Instructions for the task: Please keep to the lines below from the one with "join sep ps" through the one with "(** A line with", and restate them word for word, ends included.

Collected data entries:

------------------------------------------------------------------------

Lemma compare_needs_two_companies_example :
  error (fst (CurrentUI.handleCompare "production" (Ok (JObj []))
                (Sample2.on_compare,
                 {| CurrentUI.isComparing := false;
                    CurrentUI.comparisonData := None |})))
  = Some "Select at least 2 companies to compare".
Proof.
  rewrite (compare_needs_two_companies "production" (Ok (JObj []))
             Sample2.on_compare
             {| CurrentUI.isComparing := false; CurrentUI.comparisonData := None |}
             ltac:(simpl; lia)).
  reflexivity.
Defined.

Lemma compare_request_lists_the_selection_example :
  NoDup (map symbol (Current.compareStocks (form (fst Sample2.two_selected))))
  /\ length (fetched (fst (CurrentUI.handleCompare "production" (Ok (JObj []))
                             Sample2.two_selected))) = 1%nat.
Proof.
  pose proof (compare_request_lists_the_selection "production" (Ok (JObj []))
                [Current.AddStock Sample.tcs; Current.AddStock Sample.infy]
                (fst Sample2.two_selected) (snd Sample2.two_selected)
                eq_refl ltac:(simpl; lia)) as H.
  split.
  - exact (proj1 (proj2 H)).
  - reflexivity.
Defined.

Lemma compare_reply_is_handled_example :
  CurrentUI.isComparing
    (snd (CurrentUI.handleCompare "production" (NotOk 500 None) Sample2.two_selected))
  = false.
Proof.
  exact (proj1 (compare_reply_is_handled "production" (NotOk 500 None)
                  (fst Sample2.two_selected) (snd Sample2.two_selected)
                  ltac:(simpl; lia))).
Defined.

(** ** Sequences of M&A edits *)

Lemma ma_edit_consideration (e : Current.MAEdit) (m : Current.MAAssumptions) :
  CurrentUI.entry_in_range e ->
  PrimFloat.eqb (Current.consideration m) 1 = true ->
  PrimFloat.eqb (Current.consideration (Current.ma_edit e m)) 1 = true.
Proof.
  intros He Hm. destruct e as [v|v|v|v]; simpl in *; auto.
  destruct He as [n [Hn ->]].
  pose proof entries_in_range_sum_to_one as H.
  rewrite forallb_forall in H.
  apply (H n). apply in_seq. simpl. lia.
Qed.

(** X11.  Starting from the initial assumptions (50 % stock, 50 % cash),
    after any sequence of edits of the M&A inputs in which every entry
    into "Stock (%)" lies between 0.00 and 100.00, the two shares add up
    to exactly 1 and the consideration warning is off: the other inputs
    never write the shares. *)
Theorem ma_edits_keep_consideration (es : list Current.MAEdit) :
  Forall CurrentUI.entry_in_range es ->
  let m := CurrentUI.ma_edits es Current.initial_ma in
  PrimFloat.eqb (Current.consideration m) 1 = true
  /\ Current.consideration_mix m = None.
Proof.
  intros Hes.
  assert (G : forall m0, PrimFloat.eqb (Current.consideration m0) 1 = true ->
                         PrimFloat.eqb (Current.consideration (CurrentUI.ma_edits es m0)) 1
                         = true).
  { induction Hes as [|e es He _ IH]; intros m0 H0; simpl; auto.
    apply IH. now apply ma_edit_consideration. }
  specialize (G Current.initial_ma initial_consideration).
  simpl. split; auto.
  unfold Current.consideration_mix, JS.num_neq. now rewrite G.
Qed.

Lemma ma_edits_keep_consideration_example :
  Current.consideration_mix
    (CurrentUI.ma_edits
       [Current.EditOfferPremium 30; Current.EditPercentStock (Current.percent_entry 3000);
        Current.EditSynergiesCost 50]
       Current.initial_ma) = None.
Proof.
  refine (proj2 (ma_edits_keep_consideration
                   [Current.EditOfferPremium 30;
                    Current.EditPercentStock (Current.percent_entry 3000);
                    Current.EditSynergiesCost 50] _)).
  repeat constructor. exists 3000%nat. split; [lia|reflexivity].
Defined.
(** * LearnMate TestBuddy: the coding-evaluation workflow

    A shallow embedding of the run/submit/diagnose workflow of
    [components/TestBuddy.tsx], of the judge client [evaluateCodeWithAI]
    of [services/geminiService] and of the attempt recorder
    ([handleCodingAttempt] in [App], [saveCodingResult] in
    [services/firebaseService]), followed by the properties proved of them.
    The later parts cover the hint, the multiple-choice test, the problems
    solved of [getUserPerformanceSummary], [truncateText] and the clock of
    [Timer]. *)

From Stdlib Require Import List ZArith NArith Bool Lia String Ascii.
From Stdlib Require Import Floats.SpecFloat.
From Stdlib Require DecimalString.
Import ListNotations.

Set Implicit Arguments.

(** ** JavaScript strings

    A JavaScript string is a sequence of UTF-16 code units.  The model keeps
    the code units as numbers, so that the white space removed by
    [String.prototype.trim] is the whole class of the language, not only its
    ASCII part. *)
Module JS.

Definition code_unit := N.
Definition jsstring := list code_unit.

(** A string literal of the development, read as its code units. *)
Definition js (s : string) : jsstring :=
  List.map N_of_ascii (list_ascii_of_string s).

Definition LF : code_unit := 10%N.
Definition EQUALS : code_unit := 61%N.

(** WhiteSpace and LineTerminator code units, the ones [trim] strips. *)
Definition isWhiteSpace (c : code_unit) : bool :=
  ((9 <=? c) && (c <=? 13) || (c =? 32) || (c =? 160) || (c =? 5760)
   || (8192 <=? c) && (c <=? 8202) || (c =? 8232) || (c =? 8233)
   || (c =? 8239) || (c =? 8287) || (c =? 12288) || (c =? 65279))%N.

Fixpoint trimStart (s : jsstring) : jsstring :=
  match s with
  | [] => []
  | c :: r => if isWhiteSpace c then trimStart r else s
  end.

Definition trimEnd (s : jsstring) : jsstring := rev (trimStart (rev s)).

(** [s.trim()] *)
Definition trim (s : jsstring) : jsstring := trimEnd (trimStart s).

(** [s.split(sep)] for a separator of one code unit: never an empty array. *)
Fixpoint split (sep : code_unit) (s : jsstring) : list jsstring :=
  match s with
  | [] => [[]]
  | c :: r =>
      if (c =? sep)%N then [] :: split sep r
      else match split sep r with
           | [] => [[c]]
           | l :: ls => (c :: l) :: ls
           end
  end.

(** [parts.join(sep)] *)
Fixpoint join (sep : jsstring) (parts : list jsstring) : jsstring :=
  match parts with
  | [] => []
  | p :: ps =>
      match ps with
      | [] => p
      | _ :: _ => p ++ sep ++ join sep ps
      end
  end.

Fixpoint indexOf_from (c : code_unit) (s : jsstring) (i : Z) : Z :=
  match s with
  | [] => (-1)%Z
  | x :: r => if (x =? c)%N then i else indexOf_from c r (i + 1)%Z
  end.

(** [s.indexOf(c)] for a pattern of one code unit: the position of the first
    occurrence, or -1. *)
Definition indexOf (c : code_unit) (s : jsstring) : Z := indexOf_from c s 0%Z.

(** [s.substring(start)]: a start below 0 counts as 0, one beyond the
    length gives the empty string. *)
Definition substring (start : Z) (s : jsstring) : jsstring :=
  skipn (Z.to_nat start) s.

(** A JavaScript value used as a condition: the empty string is falsy, every
    other string is truthy. *)
Definition truthy (s : jsstring) : bool :=
  match s with [] => false | _ :: _ => true end.

End JS.
Import JS.

(** ** [extractInputValue] (TestBuddy.tsx)

    Strips variable names from a test-case input such as [nums = [1,2,3]]. *)

(** The function that [extractInputValue] maps over the lines. *)
Definition strippedLine (line : jsstring) : jsstring :=
  let eqIndex := indexOf EQUALS line in
  if (eqIndex >? -1)%Z then trim (substring (eqIndex + 1)%Z line)
  else trim line.

Definition extractInputValue (input : jsstring) : jsstring :=
  join [LF] (List.map strippedLine (split LF input)).

(** The stripping rule in the words of the specification: of a line that
    contains [=], the value after the first [=]. *)
Fixpoint valueAfterFirstEquals (line : jsstring) : option jsstring :=
  match line with
  | [] => None
  | c :: r => if (c =? EQUALS)%N then Some r else valueAfterFirstEquals r
  end.

(** A line with [=] forwards the trimmed value after the first [=]; a line
    without [=] is forwarded as it is, trimmed. *)
Definition forwardedLine (line : jsstring) : jsstring :=
  match valueAfterFirstEquals line with
  | Some v => trim v
  | None => trim line
  end.

(** ** JavaScript numbers

    A Number is an IEEE 754 binary64 value; the operations are the ones of
    the standard library's executable specification of binary floating
    point, at precision 53 and maximal exponent 1024. *)
Module Num.

Definition prec : Z := 53.
Definition emax : Z := 1024.
Definition number := spec_float.

Definition NaN : number := S754_nan.

(** The Number of a mathematical integer: the nearest binary64 value, the
    integer itself up to 2^53. *)
Definition ofZ (z : Z) : number := binary_normalize prec emax z 0 false.
Definition ofNat (n : nat) : number := ofZ (Z.of_nat n).

Definition div (x y : number) : number := SFdiv prec emax x y.
Definition mul (x y : number) : number := SFmul prec emax x y.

------------------------------------------------------------------------

Response to the exercise:
      | _ :: _ => p ++ sep ++ join sep ps
      end
  end.

Fixpoint indexOf_from (c : code_unit) (s : jsstring) (i : Z) : Z :=
  match s with
  | [] => (-1)%Z
  | x :: r => if (x =? c)%N then i else indexOf_from c r (i + 1)%Z
  end.

(** [s.indexOf(c)] for a pattern of one code unit: the position of the first
    occurrence, or -1. *)
Definition indexOf (c : code_unit) (s : jsstring) : Z := indexOf_from c s 0%Z.

(** [s.substring(start)]: a start below 0 counts as 0, one beyond the
    length gives the empty string. *)
Definition substring (start : Z) (s : jsstring) : jsstring :=
  skipn (Z.to_nat start) s.

(** A JavaScript value used as a condition: the empty string is falsy, every
    other string is truthy. *)
Definition truthy (s : jsstring) : bool :=
  match s with [] => false | _ :: _ => true end.

End JS.
Import JS.

(** ** [extractInputValue] (TestBuddy.tsx)

    Strips variable names from a test-case input such as [nums = [1,2,3]]. *)

(** The function that [extractInputValue] maps over the lines. *)
Definition strippedLine (line : jsstring) : jsstring :=
  let eqIndex := indexOf EQUALS line in
  if (eqIndex >? -1)%Z then trim (substring (eqIndex + 1)%Z line)
  else trim line.

Definition extractInputValue (input : jsstring) : jsstring :=
  join [LF] (List.map strippedLine (split LF input)).

(** The stripping rule in the words of the specification: of a line that
    contains [=], the value after the first [=]. *)
Fixpoint valueAfterFirstEquals (line : jsstring) : option jsstring :=
  match line with
  | [] => None
  | c :: r => if (c =? EQUALS)%N then Some r else valueAfterFirstEquals r
  end.

(** A line with [=] forwards the trimmed value after the first [=]; a line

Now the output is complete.